THE DATA:

(* ===== verification/Redis.v ===== *)
(** * Package velocity: the counter kept in Redis
    ([internal/velocity/redis.go])

    The server is a parameter: the commands the code sends, and as hypotheses
    what their documentation says of them ([RedisOk]).  The Lua script of
    [Rollback] is translated; it runs on the server as one command.

    So is the connection ([Link]): how long each attempt at a command takes to be
    executed, which attempts fail, before or after the server has executed the
    command, and after which errors the client sends the command again, as the
    go-redis client does up to [MaxRetries] times. *)
From Stdlib Require Import ZArith Lia Ascii String Sorted.
From stdpp Require Import base gmap strings list sorting.
From S2P Require Import Prelude GoLib Velocity.

Open Scope Z_scope.
Open Scope go_scope.

Module Redis.
Import Velocity.

(** ** The server *)

(** A reply is a value or an error message. *)
Class RedisServer (R : Type) := {
  cmd_incr : R -> time -> string -> R * (string + Z);
  cmd_decr : R -> time -> string -> R * (string + Z);
  cmd_set : R -> time -> string -> string -> R * (string + unit);
  cmd_expire : R -> time -> string -> duration -> R * (string + unit);
  cmd_get : R -> time -> string -> string + option string
}.

(** What a key holds at a time: its value and the time it expires, if any. *)
Abbreviation rentry := (string * option time)%type.

(** The documented behaviour on keys that hold an integer: INCR and DECR start
    from 0 for a missing key and keep the time to live; SET drops it; EXPIRE sets
    it and does nothing to a missing key; a key is there before its deadline and gone after it; a command changes
    no other key. *)
Class RedisOk (R : Type) `{RedisServer R} := {
  entry : R -> time -> string -> option rentry;
  entry_later r t t' k : t <= t' ->
    match entry r t k with
    | None => entry r t' k = None
    | Some (v, None) => entry r t' k = Some (v, None)
    | Some (v, Some d) =>
        (t' < d -> entry r t' k = Some (v, Some d)) /\ (d < t' -> entry r t' k = None) /\
        (entry r t' k = Some (v, Some d) \/ entry r t' k = None)
    end;
  incr_some r t k n d : entry r t k = Some (Itoa n, d) -> -2^63 <= n < 2^63 - 1 ->
    exists r', cmd_incr r t k = (r', inr (n + 1)) /\ entry r' t k = Some (Itoa (n + 1), d);
  incr_none r t k : entry r t k = None ->
    exists r', cmd_incr r t k = (r', inr 1) /\ entry r' t k = Some (Itoa 1, None);
  incr_other r t k k' t' : k' <> k -> t <= t' -> entry (fst (cmd_incr r t k)) t' k' = entry r t' k';
  decr_some r t k n d : entry r t k = Some (Itoa n, d) -> -2^63 < n < 2^63 ->
    exists r', cmd_decr r t k = (r', inr (n - 1)) /\ entry r' t k = Some (Itoa (n - 1), d);
  decr_none r t k : entry r t k = None ->
    exists r', cmd_decr r t k = (r', inr (-1)) /\ entry r' t k = Some (Itoa (-1), None);
  decr_other r t k k' t' : k' <> k -> t <= t' -> entry (fst (cmd_decr r t k)) t' k' = entry r t' k';
  set_ok r t k v : exists r', cmd_set r t k v = (r', inr tt) /\ entry r' t k = Some (v, None);
  set_other r t k v k' t' : k' <> k -> t <= t' -> entry (fst (cmd_set r t k v)) t' k' = entry r t' k';
  expire_ok r t k v d w : entry r t k = Some (v, d) -> 0 < w -> w mod second = 0 ->
    exists r', cmd_expire r t k w = (r', inr tt) /\ entry r' t k = Some (v, Some (t + w));
  expire_none r t k w : entry r t k = None ->
    exists r', cmd_expire r t k w = (r', inr tt) /\ entry r' t k = None;
  expire_other r t k w k' t' : k' <> k -> t <= t' ->
    entry (fst (cmd_expire r t k w)) t' k' = entry r t' k';
  get_ok r t k : cmd_get r t k = inr (fst <$> entry r t k)
}.

(** ** The client *)

Inductive fault :=
| NotExecuted (msg : string)
| ReplyLost (msg : string).

(** The connection, by the number of the attempt; [retryable] and [maxRetries] are
    the client's ([redis.Options]: 3 unless set). *)
Record Link := {
  faults : nat -> option fault;
  lag : nat -> duration;
  retryable : string -> bool;
  maxRetries : nat
}.

Section Counter.
Context {R : Type} `{RedisServer R}.

(** [sent] counts the attempts that were made. *)
Record RedisCounter := {
  client : R;
  prefix : string;
  sent : nat;
  link : Link
}.

Definition NewRedisCounterFromClient (cl : R) (prefix_ : string) (l : Link) : RedisCounter :=
  {| client := cl; prefix := if prefix_ == "" then "vel" else prefix_; sent := 0; link := l |}.

(** [dial] is [redis.NewClient] on an address. *)
Definition NewRedisCounter (dial : string -> R) (addr prefix_ : string) (l : Link) : RedisCounter :=
  {| client := dial addr; prefix := if prefix_ == "" then "vel" else prefix_; sent := 0; link := l |}.

Definition k (c : RedisCounter) (userID : string) (w : Window) : string :=
  prefix c +:+ ":" +:+ userID +:+ ":" +:+ Suffix w.

(** One attempt: what the server holds after it, and what the client gets. *)
Definition attempt {A} (f : option fault) (cmd : R -> R * (string + A)) (r : R) : R * (string + A) :=
  match f with
  | Some (NotExecuted m) => (r, inl m)
  | Some (ReplyLost m) => (fst (cmd r), inl m)
  | None => cmd r
  end.
(** What a verification and an addition may do to the map: nothing, or the one
    change they are for; a call without an error has made it. *)
Lemma Verify_step s now u c a :
  store_inv s -> dest_ok (u, c, a) = true ->
  let '(s', (_, err)) := Verify s now u c a in
  store_inv s' /\
  after_write err (view s' = view s)
    (exists st t, view s !! (u, c, a) = Some (st, t) /\ st <> StatusVerified /\
       view s' = <[(u, c, a) := (StatusVerified, stored now)]> (view s)).
Proof.
  intros Hs Hd. unfold Verify. pose proof (Get_spec s u c a Hs Hd) as Hg.
  destruct (store_Get s u c a) as [[e|] [err|]]; simpl; try (split; [done|by left]).
  destruct Hg as [He Hv]. case_bool_decide as Hst; [split; [done|by left]|].
  pose proof (Update_spec s (mark_verified e now)) as Hup.
  change (entry_dest (mark_verified e now)) with (entry_dest e) in Hup. rewrite He in Hup.
  specialize (Hup Hs Hd). unfold entry_state in Hv.
  destruct (store_Update s (mark_verified e now)) as [s2 err]. destruct Hup as [Hs2 Hup].
  destruct err; simpl in *; (split; [done|]); naive_solver.
Qed.

Lemma Add_step s now u c a l :
  store_inv s -> dest_ok (u, c, a) = true ->
  let '(s', (_, err)) := Add s now u c a l in
  store_inv s' /\
  after_write err (view s' = view s)
    (view s !! (u, c, a) = None /\
     view s' = <[(u, c, a) := (StatusPending, stored zero_time)]> (view s)).
Proof.
  intros Hs Hd. unfold Add. destruct (_ || _); [split; [done|by left]|].
  match goal with |- context [store_Add s ?e] => pose proof (Add_spec s e Hs Hd) as Ha;
    destruct (store_Add s e) as [s' err] end.
  destruct Ha as [Hs' Ha]. by destruct err.
Qed.
(* ===== verification/Metrics.v ===== *)
(** * Package metrics: process counters ([internal/metrics/metrics.go])

    The counters are [atomic.Int64]; [render] is the Prometheus text. *)
From Stdlib Require Import ZArith Lia Ascii String.
From stdpp Require Import base gmap strings list.
From S2P Require Import Prelude GoLib.

Open Scope Z_scope.
Open Scope go_scope.

Module Metrics.

Record Metrics := {
  EvaluateTotal : Z;
  EvaluateDurationSum : Z;
  EvaluateDurationCount : Z;
  AllowTotal : Z;
  DenyTotal : Z;
  ManualReviewTotal : Z;
  VelocityRollbacks : Z;
  HotReloadSwaps : Z;
  AuditDrops : Z;
  ReviewPending : Z
}.

Definition zero : Metrics :=
  {| EvaluateTotal := 0; EvaluateDurationSum := 0; EvaluateDurationCount := 0; AllowTotal := 0;
     DenyTotal := 0; ManualReviewTotal := 0; VelocityRollbacks := 0; HotReloadSwaps := 0;
     AuditDrops := 0; ReviewPending := 0 |}.

(** The [Add(1)] of the counters the service changes. *)
Inductive counter := CEvaluate | CAllow | CDeny | CManualReview | CReviewPending | CHotReload.

#[global] Instance counter_eq_dec : EqDecision counter.
Proof. solve_decision. Defined.

Definition bump (c : counter) (m : Metrics) : Metrics :=
  let add k x := if c == k then wrap64 (x + 1) else x in
  {| EvaluateTotal := add CEvaluate (EvaluateTotal m);
     EvaluateDurationSum := EvaluateDurationSum m;
     EvaluateDurationCount := EvaluateDurationCount m;
     AllowTotal := add CAllow (AllowTotal m);
     DenyTotal := add CDeny (DenyTotal m);
     ManualReviewTotal := add CManualReview (ManualReviewTotal m);
     VelocityRollbacks := VelocityRollbacks m;
     HotReloadSwaps := add CHotReload (HotReloadSwaps m);
     AuditDrops := AuditDrops m;
     ReviewPending := add CReviewPending (ReviewPending m) |}.

Definition ObserveEvaluateDuration (nanos : Z) (m : Metrics) : Metrics :=
  {| EvaluateTotal := EvaluateTotal m;
     EvaluateDurationSum := wrap64 (EvaluateDurationSum m + nanos);
     EvaluateDurationCount := wrap64 (EvaluateDurationCount m + 1);
     AllowTotal := AllowTotal m; DenyTotal := DenyTotal m;
     ManualReviewTotal := ManualReviewTotal m; VelocityRollbacks := VelocityRollbacks m;
     HotReloadSwaps := HotReloadSwaps m; AuditDrops := AuditDrops m;
     ReviewPending := ReviewPending m |}.

(** ** The exposition text *)

Definition nl : string := String "010" "".

Definition writeCounter (name : string) (v : Z) : string :=
  "# TYPE " +:+ name +:+ " counter" +:+ nl +:+ name +:+ " " +:+ Itoa v +:+ nl.
Definition writeGauge (name : string) (v : Z) : string :=
  "# TYPE " +:+ name +:+ " gauge" +:+ nl +:+ name +:+ " " +:+ Itoa v +:+ nl.
Definition writeHistogram (name : string) (sum count : Z) : string :=
  "# TYPE " +:+ name +:+ " histogram" +:+ nl +:+ name +:+ "_sum " +:+ Itoa sum +:+ nl +:+
  name +:+ "_count " +:+ Itoa count +:+ nl.

Definition render (m : Metrics) : string :=
  writeCounter "policy_evaluate_total" (EvaluateTotal m) +:+
  writeHistogram "policy_evaluate_duration_seconds" (EvaluateDurationSum m) (EvaluateDurationCount m) +:+
  writeCounter "policy_allow_total" (AllowTotal m) +:+
  writeCounter "policy_deny_total" (DenyTotal m) +:+
  writeCounter "policy_manual_review_total" (ManualReviewTotal m) +:+
  writeCounter "policy_velocity_rollbacks_total" (VelocityRollbacks m) +:+
  writeCounter "policy_hot_reload_swaps_total" (HotReloadSwaps m) +:+
  writeCounter "policy_audit_drops_total" (AuditDrops m) +:+
  writeGauge "policy_review_pending" (ReviewPending m).

End Metrics.
(* ===== verification/JsonDecode.v ===== *)
(** * The decoding of [encoding/json]

    The first stage of [json.Unmarshal]: the syntax of RFC 8259 with Go's
    treatment of strings (escapes, surrogate pairs, invalid UTF-8) and its limit
    on nesting, which gives a tree.  The second stage, the assignment of a tree
    to a Go value, is [Unmarshal].

    Parsing always ends within its fuel ([parse_terminates]), and the printer of
    [Json] is inverted by the parser ([parse_print]). *)
From Stdlib Require Import ZArith Lia Ascii String SpecFloat.
From stdpp Require Import base gmap strings list.
From S2P Require Import Prelude GoLib Float64 Sha256 Json Engine.

Open Scope Z_scope.
Open Scope go_scope.

Module JsonDecode.
Import Json.

(** ** Trees *)

(** A number is kept as its text. *)
Inductive json :=
| JNull
| JBool (b : bool)
| JNum (text : string)
| JStr (s : string)
| JArr (l : list json)
| JObj (kvs : list (string * json)).

(** ** Strings *)

(** U+FFFD, which replaces what is not UTF-8. *)
Definition fffd : string := String "239" (String "191" (String "189" "")).

(** What decoding makes of a string that was encoded. *)
Fixpoint to_valid (s : string) : string :=
  match s with
  | EmptyString => ""
  | String a s1 =>
      if code a <? 128 then String a (to_valid s1) else
      match s1 with
      | String b s2 =>
          if rune2 a b then String a (String b (to_valid s2)) else
          match s2 with
          | String c s3 =>
              if rune3 a b c then String a (String b (String c (to_valid s3))) else
              match s3 with
              | String d s4 =>
                  if rune4 a b c d then String a (String b (String c (String d (to_valid s4))))
                  else fffd +:+ to_valid s1
              | EmptyString => fffd +:+ to_valid s1
              end
          | EmptyString => fffd +:+ to_valid s1
          end
      | EmptyString => fffd +:+ to_valid s1
      end
  end.

Definition chr (n : Z) : ascii := ascii_of_N (Z.to_N n).

(** [utf8.EncodeRune]. *)
Definition utf8 (r : Z) : string :=
  if r <? 128 then String (chr r) ""
  else if r <? 2048 then String (chr (192 + r / 64)) (String (chr (128 + r mod 64)) "")
  else if r <? 65536 then
    String (chr (224 + r / 4096)) (String (chr (128 + r / 64 mod 64)) (String (chr (128 + r mod 64)) ""))
  else
    String (chr (240 + r / 262144)) (String (chr (128 + r / 4096 mod 64))
      (String (chr (128 + r / 64 mod 64)) (String (chr (128 + r mod 64)) ""))).

Definition hex4 (a b c d : ascii) : option Z :=
  match from_hex a, from_hex b, from_hex c, from_hex d with
  | Some w, Some x, Some y, Some z => Some (w * 4096 + x * 256 + y * 16 + z)
  | _, _, _, _ => None
  end.

(** [utf16.IsSurrogate], and [utf16.DecodeRune] on two halves. *)
Definition surrogate (r : Z) : bool := (55296 <=? r) && (r <? 57344).
Definition decode_pair (r1 r2 : Z) : option Z :=
  if (55296 <=? r1) && (r1 <? 56320) && (56320 <=? r2) && (r2 <? 57344)
  then Some ((r1 - 55296) * 1024 + (r2 - 56320) + 65536) else None.

Definition unesc (c : ascii) : option ascii :=
  if (c == quote) || (c == backslash) || (c == "/"%char) then Some c
  else if c == "b"%char then Some (chr 8)
  else if c == "f"%char then Some (chr 12)
  else if c == "n"%char then Some (chr 10)
  else if c == "r"%char then Some (chr 13)
  else if c == "t"%char then Some (chr 9)
  else None.

Definition cons_text (t : string) (r : option (string * string)) : option (string * string) :=
  match r with Some (x, rest) => Some (t +:+ x, rest) | None => None end.

(** The characters up to the closing quote, and what follows it. *)
Fixpoint scan_chars (s : string) : option (string * string) :=
  match s with
  | EmptyString => None
  | String a s1 =>
      if a == quote then Some ("", s1)
      else if a == backslash then
        match s1 with
        | EmptyString => None
        | String e s2 =>
            if e == "u"%char then
              match s2 with
              | String h1 (String h2 (String h3 (String h4 s3))) =>
                  match hex4 h1 h2 h3 h4 with
                  | None => None
                  | Some r =>
                      if surrogate r then
                        match s3 with
                        | String x (String y (String g1 (String g2 (String g3 (String g4 s4))))) =>
                            match (if (x == backslash) && (y == "u"%char) then hex4 g1 g2 g3 g4 else None) with
                            | Some r2 =>
                                match decode_pair r r2 with
                                | Some rr => cons_text (utf8 rr) (scan_chars s4)
                                | None => cons_text fffd (scan_chars s3)
                                end
                            | None => cons_text fffd (scan_chars s3)
                            end
                        | _ => cons_text fffd (scan_chars s3)
                        end
                      else cons_text (utf8 r) (scan_chars s3)
                  end
              | _ => None
              end
            else match unesc e with
                 | Some c => cons_text (String c "") (scan_chars s2)
                 | None => None
                 end
        end
      else if code a <? 32 then None
      else if code a <? 128 then cons_text (String a "") (scan_chars s1)
      else match s1 with
           | String b s2 =>
               if rune2 a b then cons_text (String a (String b "")) (scan_chars s2) else
               match s2 with
               | String c s3 =>
                   if rune3 a b c then cons_text (String a (String b (String c ""))) (scan_chars s3) else
                   match s3 with
                   | String d s4 =>
                       if rune4 a b c d
                       then cons_text (String a (String b (String c (String d "")))) (scan_chars s4)
                       else cons_text fffd (scan_chars s1)
                   | EmptyString => cons_text fffd (scan_chars s1)
                   end
               | EmptyString => cons_text fffd (scan_chars s1)
               end
           | EmptyString => cons_text fffd (scan_chars s1)
           end
  end.

(** ** Numbers *)

(** The longest prefix of digits, and the rest. *)
Fixpoint take_digits (s : string) : string * string :=
  match s with
  | String c s' =>
      if is_digit c then let '(d, r) := take_digits s' in (String c d, r) else ("", s)
  | EmptyString => ("", "")
  end.

Definition scan_int (s : string) : option (string * string) :=
  match s with
  | String c s' =>
      if c == "0"%char then Some ("0", s')
      else if is_digit c then Some (take_digits s) else None
  | EmptyString => None
  end.

Definition scan_frac (s : string) : option (string * string) :=
  match s with
  | String c s' =>
      if c == "."%char then
        match take_digits s' with
        | (EmptyString, _) => None
        | (d, r) => Some (String c d, r)
        end
      else Some ("", s)
  | EmptyString => Some ("", "")
  end.

Definition scan_exponent (s : string) : option (string * string) :=
  match s with
  | String c s' =>
      if (c == "e"%char) || (c == "E"%char) then
        let '(sign, r) := match s' with
                          | String x t => if (x == "+"%char) || (x == "-"%char)
                                          then (String x "", t) else ("", s')
                          | EmptyString => ("", s')
                          end in
        match take_digits r with
        | (EmptyString, _) => None
        | (d, r') => Some (String c (sign +:+ d), r')
        end
      else Some ("", s)
  | EmptyString => Some ("", "")
  end.

(** The text of a number and what follows it. *)
Definition scan_number (s : string) : option (string * string) :=
  let '(sign, s1) := match s with
                     | String c t => if c == "-"%char then ("-", t) else ("", s)
                     | EmptyString => ("", s)
                     end in
  match scan_int s1 with
  | None => None
  | Some (i, s2) =>
      match scan_frac s2 with
      | None => None
      | Some (f, s3) =>
          match scan_exponent s3 with
          | None => None
          | Some (e, s4) => Some (sign +:+ i +:+ f +:+ e, s4)
          end
      end
  end.

(** ** Values *)

Definition json_space (c : ascii) : bool :=
  (code c =? 32) || (code c =? 9) || (code c =? 10) || (code c =? 13).

Fixpoint skip_ws (s : string) : string :=
  match s with
  | String c s' => if json_space c then skip_ws s' else s
  | EmptyString => s
  end.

WORK ORDER: Please give again the lines above between the line holding "else if r <? 65536 then" and the line holding "if (55296 <=?", inclusive, exactly as they are and with nothing added.

YOUR RESPONSE:
  else if r <? 65536 then
    String (chr (224 + r / 4096)) (String (chr (128 + r / 64 mod 64)) (String (chr (128 + r mod 64)) ""))
  else
    String (chr (240 + r / 262144)) (String (chr (128 + r / 4096 mod 64))
      (String (chr (128 + r / 64 mod 64)) (String (chr (128 + r mod 64)) ""))).

Definition hex4 (a b c d : ascii) : option Z :=
  match from_hex a, from_hex b, from_hex c, from_hex d with
  | Some w, Some x, Some y, Some z => Some (w * 4096 + x * 256 + y * 16 + z)
  | _, _, _, _ => None
  end.

(** [utf16.IsSurrogate], and [utf16.DecodeRune] on two halves. *)
Definition surrogate (r : Z) : bool := (55296 <=? r) && (r <? 57344).
Definition decode_pair (r1 r2 : Z) : option Z :=
  if (55296 <=? r1) && (r1 <? 56320) && (56320 <=? r2) && (r2 <? 57344)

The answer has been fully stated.